Племя и Государство: Ливийская Аномалия I //Из архивов PostSkriptum

Несмотря на то, что племя и государство не обязательно взаимно исключают друг друга, идея прогресса, которую западные теоретики развития унаследовали от 19-го века, подразумевает, что современное государство развивается за счет того, что племя утрачивает свои позиции. Несмотря на то, что такие разные мыслители, как Карл Маркс, Макс Вебер и Эмиль Дюркхейм и их последователи скептически относились к идее благотворных итогов эволюции, немногие пытались оспорить ее реальность. Капитализм, разделение труда, индустриализация, бюрократическое доминирование и социальная дифференциация казались неизбежными вызовами эгалитаризму примитивного коммунизма, системе правосудия традиционных властей и безопасности механической солидарности.

И потому, в тот момент, когда восторжествовали капитализм и рационально-легальная бюрократия, большинство предположило, что, в долгосрочной перспективе племя и государства могут сосуществовать – но только временно и некомфортно.

И в самом деле, если оба понимать в качестве механизмов перераспределения и разрешения конфликтов, их сосуществование порождает дублирование. Но это эссе, скорее, посвящено, краткосрочной перспективе, или более точно в случае Ливии, -двадцатому веку. И именно здесь можно обнаружить аномалии, бросающие вызов упрощенной интерпретации изменений современного мира. Выясняется, что триумф государства, как бы он ни был неизбежен, не должен провозглашаться (или, альтернативно, оплакиваться) досрочно. Повторное внимательное исследование европейской истории должно напомнить нам, что победа государства над альтернативными структурами власти никогда не было скорой и легкой. Как раз напротив, европейская история наполнена трупами священных империй, вольных городов, герцогств и лиг, побежденных олицетворением политической системы, освященной Вестфальским Договором. Она определялась Максом Вебером в качестве “навязанного политического объединения с непрерывной организационной структурой, чей административный персонал успешно удерживает монополию на легитимное использование силы и поддержание порядка в границах данной территории”.
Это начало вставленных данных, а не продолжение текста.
Definition handle_record (draws : WDraws) (record : KafkaRecord) : M WState unit :=
  if bool_decide (rtopic record = TELEMETRY_TOPIC) then handle_telemetry_record draws record
  else if bool_decide (rtopic record = REPLAY_STATUS_TOPIC) then handle_status_record draws record
  else mret ().

(** [async for record in self.consumer]: an exception ends the worker. *)
Definition run (records : list (WDraws * KafkaRecord)) : M WState unit :=
  _ ← modify start_worker;
  forM records (λ r, handle_record r.1 r.2).
End Worker.
(* ===== verification/Tables.v ===== *)
(** * SQL tables

    What the two stores use of PostgreSQL: transactions, constraints, selections
    in the order of a key, and the range of its integer columns.  A table is a
    [gmap] from its primary key to its rows. *)

From S2P Require Import Prelude PyText PyUuid.

(** [with psycopg.connect(...)]: commit when the body returns, roll back when it raises. *)
Definition transaction {DB A} (body : DB → result (A * DB)) : M DB A := λ db,
  match body db with
  | Ok (a, db') => (Ok a, db')
  | Err e => (Err e, db)
  end.
Definition update {DB} (body : DB → result DB) : M DB unit :=
  transaction (λ db, db' ← body db; Ok ((), db')).

(** [FOREIGN KEY] and [UNIQUE] *)
Definition references {K A} `{EqDecision K, Countable K} (m : gmap K A) (k : K) (name : string)
  : result unit := guard_exn (bool_decide (is_Some (m !! k))) (IntegrityError name).
Definition exists_row {K A} `{EqDecision K, Countable K} (P : K → A → bool) (m : gmap K A) : bool :=
  existsb (λ kv, P kv.1 kv.2) (map_to_list m).

(** [ORDER BY key]: rows by their UUID key. *)
Definition by_key {A} (x y : UUID * A) : Prop := uuid_leb x.1 y.1 = true.
#[export] Instance by_key_dec {A} : RelDecision (@by_key A).
Proof. intros x y. unfold by_key. apply _. Defined.
Definition ordered_rows {A} (P : UUID → A → bool) (m : gmap UUID A) : list (UUID * A) :=
  merge_sort by_key (filter (λ kv : UUID * A, P kv.1 kv.2 = true) (map_to_list m)).

(** [LIMIT n] *)
Definition limit {A} (n : Z) (rows : list A) : result (list A) :=
  _ ← guard_exn (0 <=? n) (RuntimeError "LIMIT must not be negative");
  Ok (take (Z.to_nat n) rows).

(** A value outside the range of [bigint] or [int] is a [DataError]. *)
Definition int_column (bits : Z) (n : Z) : result unit :=
  guard_exn ((- 2 ^ (bits - 1) <=? n) && (n <? 2 ^ (bits - 1))) (DataError "integer out of range").
Definition bigint : Z → result unit := int_column 64.
Definition int4 : Z → result unit := int_column 32.

(** Tables whose key is a UUID and a number: the rows of a UUID [ORDER BY] the number. *)
Definition by_number {A} (x y : Z * A) : Prop := x.1 ≤ y.1.
#[export] Instance by_number_dec {A} : RelDecision (@by_number A).
Proof. intros x y. unfold by_number. apply _. Defined.
#[export] Instance by_number_trans {A} : Transitive (@by_number A).
Proof. intros x y z. unfold by_number. lia. Qed.
#[export] Instance by_number_total {A} : Total (@by_number A).
Proof. intros x y. unfold by_number. lia. Qed.

Definition numbered {A} (id : UUID) (m : gmap (UUID * Z) A) : list (Z * A) :=
  omap (λ kv : (UUID * Z) * A, if bool_decide (kv.1.1 = id) then Some (kv.1.2, kv.2) else None)
    (map_to_list m).
Definition numbered_rows {A} (id : UUID) (P : Z → A → bool) (m : gmap (UUID * Z) A) : list (Z * A) :=
  merge_sort by_number (filter (λ kv : Z * A, P kv.1 kv.2 = true) (numbered id m)).

(** ** Lemmas *)
Lemma exists_row_true {K A} `{EqDecision K, Countable K} (P : K → A → bool) (m : gmap K A) :
  exists_row P m = true ↔ ∃ k a, m !! k = Some a ∧ P k a = true.
Proof.
  unfold exists_row. rewrite existsb_exists. split.
  - intros ([k a] & Hin & HP). apply list_elem_of_In, elem_of_map_to_list in Hin. eauto.
  - intros (k & a & Hk & HP). exists (k, a). split; [|done].
    by apply list_elem_of_In, elem_of_map_to_list.
Qed.

Lemma exists_row_false {K A} `{EqDecision K, Countable K} (P : K → A → bool) (m : gmap K A) k a :
  exists_row P m = false → m !! k = Some a → P k a = false.
Proof.
  intros Hf Hk. destruct (P k a) eqn:HP; [|done].
  assert (exists_row P m = true) as Ht by (apply exists_row_true; eauto). congruence.
Qed.

Lemma references_Ok {K A} `{EqDecision K, Countable K} (m : gmap K A) k name u :
  references m k name = Ok u ↔ is_Some (m !! k).
Proof. unfold references. by rewrite guard_exn_Ok, bool_decide_eq_true. Qed.

Lemma insert_is_Some {K A} `{EqDecision K, Countable K} (m : gmap K A) i j x :
  is_Some (m !! j) → is_Some (<[i := x]> m !! j).
Proof. intros Hj. destruct (decide (i = j)) as [->|]; [rewrite lookup_insert_eq|rewrite lookup_insert_ne]; eauto. Qed.

Lemma insert_is_Some_eq {K A} `{EqDecision K, Countable K} (m : gmap K A) i x :
  is_Some (<[i := x]> m !! i).
Proof. rewrite lookup_insert_eq. eauto. Qed.

Lemma elem_of_numbered {A} (id : UUID) (m : gmap (UUID * Z) A) n a :
  (n, a) ∈ numbered id m ↔ m !! (id, n) = Some a.
Proof.
  unfold numbered. rewrite list_elem_of_omap. split.
  - intros ([[i k] b] & Hin & Heq). apply elem_of_map_to_list in Hin. simpl in Heq.
    case_bool_decide; [|done]. by simplify_eq.
  - intros Hm. exists ((id, n), a). split; [by apply elem_of_map_to_list|]. simpl.
    by rewrite bool_decide_eq_true_2.
Qed.

Lemma NoDup_numbered {A} (id : UUID) (m : gmap (UUID * Z) A) : NoDup (numbered id m).*1.
Proof.
  unfold numbered. pose proof (NoDup_fst_map_to_list m) as Hnd.
  induction (map_to_list m) as [|[[i k] b] l IH]; [constructor|].
  rewrite fmap_cons, NoDup_cons in Hnd. destruct Hnd as [Hni Hnd]. simpl.
  case_bool_decide as Hi; [|by apply IH]. subst i. rewrite fmap_cons. constructor; [|by apply IH].
  intros Hin. apply Hni. apply list_elem_of_fmap in Hin as ([k' a'] & Hk & Hin). simpl in Hk. subst k'.
  apply list_elem_of_omap in Hin as ([[i' k'] b'] & Hin & Heq). simpl in Heq.
  case_bool_decide; [|done]. simplify_eq. apply list_elem_of_fmap. eexists; split; [|exact Hin]; done.
Qed.

Lemma elem_of_numbered_rows {A} (id : UUID) (P : Z → A → bool) (m : gmap (UUID * Z) A) n a :
  (n, a) ∈ numbered_rows id P m ↔ m !! (id, n) = Some a ∧ P n a = true.
Proof.
  unfold numbered_rows. rewrite merge_sort_Permutation, list_elem_of_filter, elem_of_numbered. naive_solver.
Qed.

(** The rows of a selection come in strictly increasing order of their number. *)
Lemma numbered_rows_sorted {A} (id : UUID) (P : Z → A → bool) (m : gmap (UUID * Z) A) :
  StronglySorted (key_lt fst) (numbered_rows id P m).
Proof.
  refine (merge_sort_strict fst by_number _ _ _); [by intros|].
  eapply sublist_NoDup; [apply (NoDup_numbered id m)|]. apply fmap_sublist, sublist_filter.
Qed.

(** ** What is selected from the rows of a table, in any order *)
Definition select {K A B} `{EqDecision K, Countable K} (f : K → A → option B) (m : gmap K A) : list B :=
  omap (λ kv, f kv.1 kv.2) (map_to_list m).

Section Select.
Context {K A B : Type} `{EqDecision K, Countable K} (f : K → A → option B).

Lemma select_empty : select f (∅ : gmap K A) = [].
Proof. unfold select. by rewrite map_to_list_empty. Qed.

Lemma select_insert (m : gmap K A) k a :
  m !! k = None → select f (<[k := a]> m) ≡ₚ option_list (f k a) ++ select f m.
Proof.
  intros Hk. unfold select. rewrite (omap_Permutation _ _ _ (map_to_list_insert m k a Hk)). simpl.
  by destruct (f k a).
Qed.

Lemma elem_of_select (m : gmap K A) b :
  b ∈ select f m ↔ ∃ k a, m !! k = Some a ∧ f k a = Some b.
Proof.
  unfold select. rewrite list_elem_of_omap. split.
  - intros ([k a] & Hin & Hf). apply elem_of_map_to_list in Hin. eauto.
  - intros (k & a & Hk & Hf). exists (k, a). split; [by apply elem_of_map_to_list|done].
Qed.

Lemma select_none (m : gmap K A) : (∀ k a, m !! k = Some a → f k a = None) → select f m = [].
Proof.
  intros Hn. destruct (select f m) as [|b l] eqn:E; [done|].
  assert (b ∈ select f m) as (k & a & Hk & Hf)%elem_of_select by (rewrite E; constructor).
  rewrite (Hn k a Hk) in Hf. done.
Qed.

(** An update of columns that are not selected. *)
Lemma select_alter (g : A → A) (m : gmap K A) k :
  (∀ k a, f k (g a) = f k a) → select f (alter g k m) ≡ₚ select f m.
Proof.
  intros Hg. destruct (m !! k) as [a|] eqn:Hk.
  - rewrite <-(insert_delete_id m k a Hk) at 2.
    assert (alter g k m = <[k := g a]> (delete k m)) as ->.
    { apply map_eq. intros i. destruct (decide (i = k)) as [->|Hi].
      - by rewrite lookup_alter_eq, Hk, lookup_insert_eq.
      - by rewrite lookup_alter_ne, lookup_insert_ne, lookup_delete_ne by done. }
    rewrite !select_insert by apply lookup_delete_eq. by rewrite Hg.
  - by rewrite alter_id by (intros; congruence).
Qed.
End Select.
Definition checkpoint_of (row : UUID * CheckpointRow.t) : result ReplayCheckpoint :=
  command ← model_validate (CheckpointRow.command_payload row.2);
  Ok (mkCheckpoint row.1 command (CheckpointRow.state row.2) (CheckpointRow.last_sequence row.2)
        (CheckpointRow.source_timestamp row.2)).

Definition load_replay_checkpoint (db : DB) (sid : UUID) : result (option ReplayCheckpoint) :=
  match replay_checkpoints db !! sid with
  | None => Ok None
  | Some r => Some <$> checkpoint_of (sid, r)
  end.

(** [ORDER BY updated_at ASC] *)
Definition checkpoint_older (x y : UUID * CheckpointRow.t) : Prop :=
  CheckpointRow.updated_at x.2 ≤ CheckpointRow.updated_at y.2.
#[export] Instance checkpoint_older_dec : RelDecision checkpoint_older.
Proof. intros x y. unfold checkpoint_older. apply _. Defined.

Definition is_incomplete (s : ReplayState) : bool :=
  match s with RUNNING | PAUSED => true | _ => false end.

Definition load_incomplete_replays (db : DB) : result (list ReplayCheckpoint) :=
  mapR checkpoint_of (merge_sort checkpoint_older
    (filter (λ kv : UUID * CheckpointRow.t, is_incomplete (CheckpointRow.state kv.2) = true)
       (map_to_list (replay_checkpoints db)))).

(** ** Alert queries *)
Definition list_alerts (db : DB) (sid : UUID) (after : option UUID) (lim : Z)
  : result (list (UUID * AlertRow.t)) :=
  limit lim (ordered_rows (λ id r,
    bool_decide (AlertRow.replay_session_id r = sid) &&
    match after with Some a => uuid_ltb a id | None => true end) (alerts db)).

Record AlertDetailRecord := mkDetail {
  detail_alert : UUID * AlertRow.t;
  detail_events : list dict;
  detail_evidence : list dict;
  detail_decisions : list dict;
  detail_rca : option dict
}.

(** [ORDER BY d.source_timestamp] *)
Definition earlier_row (x y : DecisionRow.t) : Prop :=
  DecisionRow.source_timestamp x ≤ DecisionRow.source_timestamp y.
#[export] Instance earlier_row_dec : RelDecision earlier_row.
Proof. intros x y. unfold earlier_row. apply _. Defined.

Definition alert_event_rows (db : DB) (alert_id : UUID) : list (UUID * EventRow.t) :=
  ordered_rows (λ _ r, bool_decide (EventRow.alert_id r = alert_id)) (alert_events db).

(** The instant of an aware time. *)
Definition instant (t : aware) : Z := wall t - utcoffset t.
(** [ORDER BY created_at DESC] *)
Definition newer_report (x y : string * RcaRow.t) : Prop :=
  instant (RcaRow.created_at y.2) ≤ instant (RcaRow.created_at x.2).
#[export] Instance newer_report_dec : RelDecision newer_report.
Proof. intros x y. unfold newer_report. apply _. Defined.

Definition reports_of (db : DB) (alert_id : string) : list (string * RcaRow.t) :=
  merge_sort newer_report
    (filter (λ kv, RcaRow.alert_id kv.2 = alert_id) (map_to_list (rca_reports db))).

Definition get_alert_detail (db : DB) (alert_id : UUID) : option AlertDetailRecord :=
  match alerts db !! alert_id with
  | None => None
  | Some row =>
      let events := alert_event_rows db alert_id in
      let evidence := ordered_rows (λ _ r, bool_decide (EvidenceRow.alert_id r = alert_id))
                        (evidence_snapshots db) in
      let decisions := merge_sort earlier_row
        (omap (λ kv, score_decisions db !! EventRow.decision_id kv.2) events) in
      Some (mkDetail (alert_id, row)
              ((λ kv, EventRow.payload kv.2) <$> events)
              ((λ kv, EvidenceRow.payload kv.2) <$> evidence)
              (DecisionRow.payload <$> decisions)
              ((λ kv, RcaRow.payload kv.2) <$> head (reports_of db (str_uuid alert_id))))
  end.

(** ** Root-cause reports *)
Definition find_report (db : DB) (alert_id bundle : string) : option (string * RcaRow.t) :=
  head (filter (λ kv, RcaRow.alert_id kv.2 = alert_id ∧ RcaRow.evidence_bundle_sha256 kv.2 = bundle)
          (map_to_list (rca_reports db))).

Definition insert_report (report : RcaReportV1.t) (db : DB) : result DB :=
  let row := RcaRow.mk (RcaReportV1.alert_id report) (RcaReportV1.evidence_bundle_sha256 report)
    (RcaReportV1.status report) (RcaReportV1.provider_model report) (RcaReportV1.summary report)
    (model_dump report) (RcaReportV1.emitted_at report) in
  match find_report db (RcaRow.alert_id row) (RcaRow.evidence_bundle_sha256 row) with
  | Some _ => Ok db
  | None =>
      _ ← guard_exn (bool_decide (rca_reports db !! RcaReportV1.report_id report = None))
            (IntegrityError "rca_reports_pkey");
      _ ← references_text (alerts db) (RcaRow.alert_id row) "rca_reports_alert_id_fkey";
      Ok (set_rca <[RcaReportV1.report_id report := row]> db)
  end.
За три столетия, последовавших за Вестфальским миром, юридические основы международной системы, в котором государство является основной единицей, были основательно расширены и распространены по всему миру. С формированием Лиги Наций после первой мировой войны, и еще более, с основанием ООН после второй мировой, государственность была сконструирована в качестве единственного международно признанного источника политической власти и легитимации. В этот период, менее чем через сто лет после того, как европейское влияние распространилось на различные части мира, система подчинения в них различным формам политической власти коренным образом отличалось от европейских представлений. Участие в системе международных отношений, однако, диктовало необходимость принятия хотя бы государственных регалий, если не государственных реалий. Территориальные границы были очерчены, или, вернее, унаследованы от европейского имперского картографического дизайна. Армии были набраны, и тут следует напомнить, что современная постоянная армия есть архетип олицетворения функционально дифференцированного, иерерахического, бюрократического и обезличенного механизма государства. Амбициозные программы были объявлены, и , в некоторых случаях, даже претворены в жизнь – производительность труда возросла, инфраструктура создана, качество жизни улучшено, и жизнь различных обществ на планете изменена самым драматическим образом. Подобные программы были осуществлены от имени граждан государства. Они одновременно усиливали имидж государства, в качестве знамени стремления к современности, прогрессу и богатству, и превращали его в фокус горечи разочарованных, побежденных и злых.

Тот факт, что формирование государства неизбежно влечет за собой ущерб для рантье старой системы, и то, что оно редко доставляет обещанные блага ожидающим получателям так гладко и быстро, как предполагалось, является основным фактором, влияющим на то, что укоренение государства не происходит так легко, как оно предвиделось ранними теоретиками теории развития. Для новых граждан – тех, кто разочарован и разъярен, кто потерял собственность, или был проигнорирован государственными планировщиками, существуют многочисленные идеологические альтернативы. Двадцатый век был свидетелем развития множества движений праведной самоизоляции и отказа – подобно тому, как в более ранние периоды проявили себя американские шейкеры или британские луддиты. И не последними среди них, на Ближнем Востоке, как и в любом другом регионе, стали попытки поддержания преданности идеологиям и лояльности, основанным на действительных или мнимых родственных связях перед лицом вызова, брошенного государством.